A. Annelid/Arthropod Hypothesis
1. Evidence:
a. Segmentation.
b. Brain regionalization.
c. Similar (but inverted) body plans.
2. Problems:
a. Similarities due to analogy, not homology.
b. Exoskeletons, jointed appendages vs. endoskeletons, myotomes.
c. Solid nerve cords vs. hollow nerve cords.
d. Inversion of annelid/arthropod body plan would require migration of mouth and anus
ventrally or formation of new mouth and anus ventrally.
e. Different coelom formation.
f. Protostomes vs. deuterostomes.
B. Echinoderm Hypothesis (W. Garstang): chordates arose through larval echinoderms.
1. Evidence: (seen primarily in larval echinoderms)
a. Deuterostomes w/ similar cleavage and coelom formation.
b.
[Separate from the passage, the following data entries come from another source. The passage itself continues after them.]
(** The component on [options]: [Object.entries(undefined)] throws. *)
Definition component (options : option (list (string * Services.OptionInfo)))
           (selectedType : string) : Completion (list Entry) :=
  match options with
  | Some entries => Returned (render entries selectedType)
  | None => Thrown "TypeError: Cannot convert undefined or null to object"
  end.

Definition checkedCount (entries : list Entry) : nat :=
  List.length (filter entry_checked entries).

End AnalysisOptions.

(** ** [components/ResultsDisplay.jsx]: the copy button *)
Module CopyButton.

(** [copied], the [setTimeout(() => setCopied(false), 2000)] callbacks still
    pending, the arguments handed to [writeText] so far (most recent first)
    and the number of [console.error] calls. *)
Record State := mkState {
  copied : bool;
  timeouts : nat;
  written : list (option string);
  logged : nat
}.

Definition init : State := mkState false 0 [] 0.

Definition revertDelayMs : Z := 2000.

(** A click on the button with the write's outcome, or a pending timeout
    firing. *)
Inductive Event :=
| Copy (results : Payload) (writeSucceeds : bool)
| TimeoutFired.

Definition step (s : State) (e : Event) : State :=
  match e with
  | Copy results true =>
      mkState true (S (timeouts s))
              (ResultsDisplay.copyToClipboard results :: written s) (logged s)
  | Copy results false =>
      mkState (copied s) (timeouts s)
              (ResultsDisplay.copyToClipboard results :: written s) (S (logged s))
  | TimeoutFired =>
      match timeouts s with
      | O => s
      | S n => mkState false n (written s) (logged s)
      end
  end.

Definition run (s : State) (events : list Event) : State := fold_left step events s.

(** [{copied ? 'Copied!' : 'Copy'}] *)
Definition label (s : State) : string := if copied s then "Copied!" else "Copy".

End CopyButton.

(** ** Sample catalogue *)
Module SampleOptions.

(** The catalogue of the spec's scenario A. *)
Definition scenarioA : list (string * Services.OptionInfo) :=
  [("detailed_summary", Services.mkOptionInfo (Some "A detailed summary"));
   ("quiz_generation", Services.mkOptionInfo (Some "A quiz"))].

End SampleOptions.

(** ** Sample runs of the hook *)
Module SampleRuns.

(** A payload reporting success. *)
Definition successReport : Payload :=
  mkPayload true (Some ResultsDisplay.scenarioB_text) (Some "Technical") None None None.

(** HTTP 500 whose body reports success, after one tick. *)
Definition succeeded : UseVideoAnalysis.State :=
  UseVideoAnalysis.run
    (UseVideoAnalysis.analyzeVideo (Some Scenario.clip) "technical_analysis" None
                                   UseVideoAnalysis.init)
    (map UseVideoAnalysis.Tick [(35 # 4)%Q]
         ++ [UseVideoAnalysis.FetchResolved
               (UseVideoAnalysis.mkResponse 500 (UseVideoAnalysis.JsonObject successReport));
             UseVideoAnalysis.JsonSettled]).

(** HTTP 500 with the body [{"detail": "model unavailable"}], after one tick. *)
Definition detailOnly : UseVideoAnalysis.State :=
  UseVideoAnalysis.run
    (UseVideoAnalysis.analyzeVideo (Some Scenario.clip) "technical_analysis" None
                                   UseVideoAnalysis.init)
    (map UseVideoAnalysis.Tick [(35 # 4)%Q]
         ++ [UseVideoAnalysis.FetchResolved
               (UseVideoAnalysis.mkResponse
                  500 (UseVideoAnalysis.JsonObject
                         (mkPayload false None None None None (Some "model unavailable"))));
             UseVideoAnalysis.JsonSettled]).

(** HTTP 200 with the body [null]. *)
Definition nullBody : UseVideoAnalysis.State :=
  UseVideoAnalysis.run
    (UseVideoAnalysis.analyzeVideo (Some Scenario.clip) "technical_analysis" None
                                   UseVideoAnalysis.init)
    [UseVideoAnalysis.FetchResolved
       (UseVideoAnalysis.mkResponse 200 UseVideoAnalysis.JsonNull);
     UseVideoAnalysis.JsonSettled].

(** A 2xx body that reports a failure and still carries a text. *)
Definition partialReport : Payload :=
  mkPayload false (Some "Partial text") (Some "Technical") (Some "quota exceeded")
            None None.

End SampleRuns.

(** ** Reading a printed size back *)
Module SizeReader.










End SizeReader.

(** * Properties *)

(** ** [String.prototype.split] and [Array.prototype.join] *)
Section SplitJoin.

Variable sep : string.
Hypothesis sep_nonempty : sep <> "".

Lemma starts_with_drop (p s : string) :
  Js.starts_with p s = true -> s = p ++ Js.drop (String.length p) s.
Proof.
  revert s; induction p as [|a p IH]; intros s H; [reflexivity|].
  destruct s as [|b s]; simpl in H; [discriminate|].
  apply andb_true_iff in H as [Hab Hps].
  apply Ascii.eqb_eq in Hab; subst b.
  simpl; f_equal; apply IH, Hps.
Qed.

Lemma starts_with_length (p s : string) :
  Js.starts_with p s = true -> (String.length p <= String.length s)%nat.
Proof.
  revert s; induction p as [|a p IH]; intros s H; simpl; [lia|].
  destruct s as [|b s]; simpl in H; [discriminate|].
  apply andb_true_iff in H as [_ Hps]; apply IH in Hps; simpl; lia.
Qed.

Lemma starts_with_append (p s t : string) :
  Js.starts_with p s = true -> Js.starts_with p (s ++ t) = true.
Proof.
  revert s; induction p as [|a p IH]; intros s H; [reflexivity|].
  destruct s as [|b s]; simpl in H; [discriminate|].
  apply andb_true_iff in H as [Hab Hps].
  simpl; rewrite Hab; apply IH, Hps.
Qed.

Lemma drop_length (n : nat) (s : string) :
  (String.length (Js.drop n s) <= String.length s)%nat.
Proof.
  revert s; induction n as [|n IH]; intros [|c s]; simpl; try lia.
  specialize (IH s); lia.
Qed.

Lemma split_go_skip (s : string) (k : nat) :
  (k <= String.length s)%nat ->
  Js.split_go sep k s = Js.split_go sep 0 (Js.drop k s).
Proof.
  revert k; induction s as [|c s IH]; intros [|k] Hk; simpl in *; try reflexivity; try lia.
  apply IH; lia.
Qed.

Lemma split_go_not_nil (s : string) (k : nat) : Js.split_go sep k s <> [].
Proof.
  revert k; induction s as [|c s IH]; intros k; simpl; [discriminate|].
  destruct k as [|k]; [|apply IH].
  destruct (Js.starts_with sep (String c s)); [discriminate|].
  destruct (Js.split_go sep 0 s); discriminate.
Qed.

Lemma join_cons (p : string) (ps : list string) :
  ps <> [] -> Js.join sep (p :: ps) = p ++ sep ++ Js.join sep ps.
Proof. destruct ps; [congruence | reflexivity]. Qed.

Lemma join_cons_char (c : ascii) (p : string) (ps : list string) :
  Js.join sep (String c p :: ps) = String c (Js.join sep (p :: ps)).
Proof. destruct ps; reflexivity. Qed.

Lemma sep_length : exists n, String.length sep = S n.
Proof.
  pose proof sep_nonempty as H.
  destruct sep as [|a p]; [congruence | eexists; reflexivity].
Qed.

Lemma drop_sep_cons (c : ascii) (s : string) :
  Js.drop (String.length sep) (String c s) = Js.drop (String.length sep - 1) s.
Proof.
  destruct sep_length as [n Hn]; rewrite Hn; simpl.
  rewrite Nat.sub_0_r; reflexivity.
Qed.

Lemma drop_sep_shorter (c : ascii) (s : string) :
  (String.length (Js.drop (String.length sep) (String c s)) <= String.length s)%nat.
Proof. rewrite drop_sep_cons; apply drop_length. Qed.

(** What a match leaves to scan. *)
Lemma split_go_match (c : ascii) (s : string) :
  Js.starts_with sep (String c s) = true ->
  Js.split_go sep 0 (String c s)
  = "" :: Js.split_go sep 0 (Js.drop (String.length sep) (String c s)).
Proof.
  intros H; simpl Js.split_go; rewrite H.
  pose proof (starts_with_length _ _ H) as Hlen; simpl in Hlen.
  rewrite split_go_skip, drop_sep_cons by lia.
  reflexivity.
Qed.

Lemma join_split_bounded (n : nat) (s : string) :
  (String.length s <= n)%nat -> Js.join sep (Js.split s sep) = s.
Proof.
  unfold Js.split; revert s; induction n as [|n IH]; intros [|c s] Hn;
    simpl in Hn; try reflexivity; try lia.
  destruct (Js.starts_with sep (String c s)) eqn:E.
  - rewrite (split_go_match _ _ E), join_cons by apply split_go_not_nil.
    rewrite IH.
    + simpl; symmetry; apply starts_with_drop, E.
    + pose proof (drop_sep_shorter c s); lia.
  - simpl Js.split_go; rewrite E.
    specialize (IH s ltac:(lia)).
    destruct (Js.split_go sep 0 s) as [|p ps] eqn:Es;
      [exfalso; eapply split_go_not_nil; eassumption|].
    rewrite join_cons_char, IH; reflexivity.
Qed.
Bilaterally symmetrical larvae similar to hemichordate larvae.
2. How to get from larval echinoderm to chordate?
a. Increase size of larvae: improve escape from predation & becoming established
on substrate once metamorphosis begins.
b. Surface ciliary propulsion would not keep up with increase in volume/mass, which would
favor development of alternate locomotor system: segmental musculature, elongated body,
stiffened support rod (notochord).
c. Increase in volume would also necessitate feeding change from ciliary to pharynx
w/slits.
d. Larval echinoderm --> chordate tadpole: paedomorphosis (attainment of sexual
maturity in the larva.
3. Problems:
a. Existing chordates should not be viewed literally as examples of ancestral forms.
b. Urochordate (ascidian) tadpoles were specialized for relatively short (safer)
planktonic life; doubtful that reverse selection would prolong this stage.
c. Structural problem: intestine of ascidian tadpole opens into atrium; not homologous to
intestine of other chordates such as amphioxus. Also, ascidian tail musculature is not
segmental. Ascidians seemed to be evolving away from acquisition of chordate features.
d. Similarity of echinoderm and protochordate larval types may be example of convergence
to a similar life style.
C. Dipleuruloid Hypothesis (Malcolm Jolly): embryonic similarities too close to be accidental, may result from retention of characteristics derived from ancestor common to both groups.
1. Dipleurula = hypothetical ancestor; small, ciliated bilateral, benthic or
pelagic.
2. Primitive features of dipleurula incorporated into larvae of echinoderms &
hemichordates.
3. Pharyngeal slits arose later in each group as aids in ciliary or filter feeding.
4. Notochord, tail, nerve tube arose to serve better locomotion; undulatory movement
accompanied by muscle segmentation.
5. Chordates evolved along two pathways:
a. Toward more specialized filter feeding - urochordates & cephalochordates.
b. Enhanced active predatory lifestyle - vertebrates.
D. Chordate to Echinoderm Hypothesis (W. Gutmann): see Box Essay 2.2, pp. 76-77.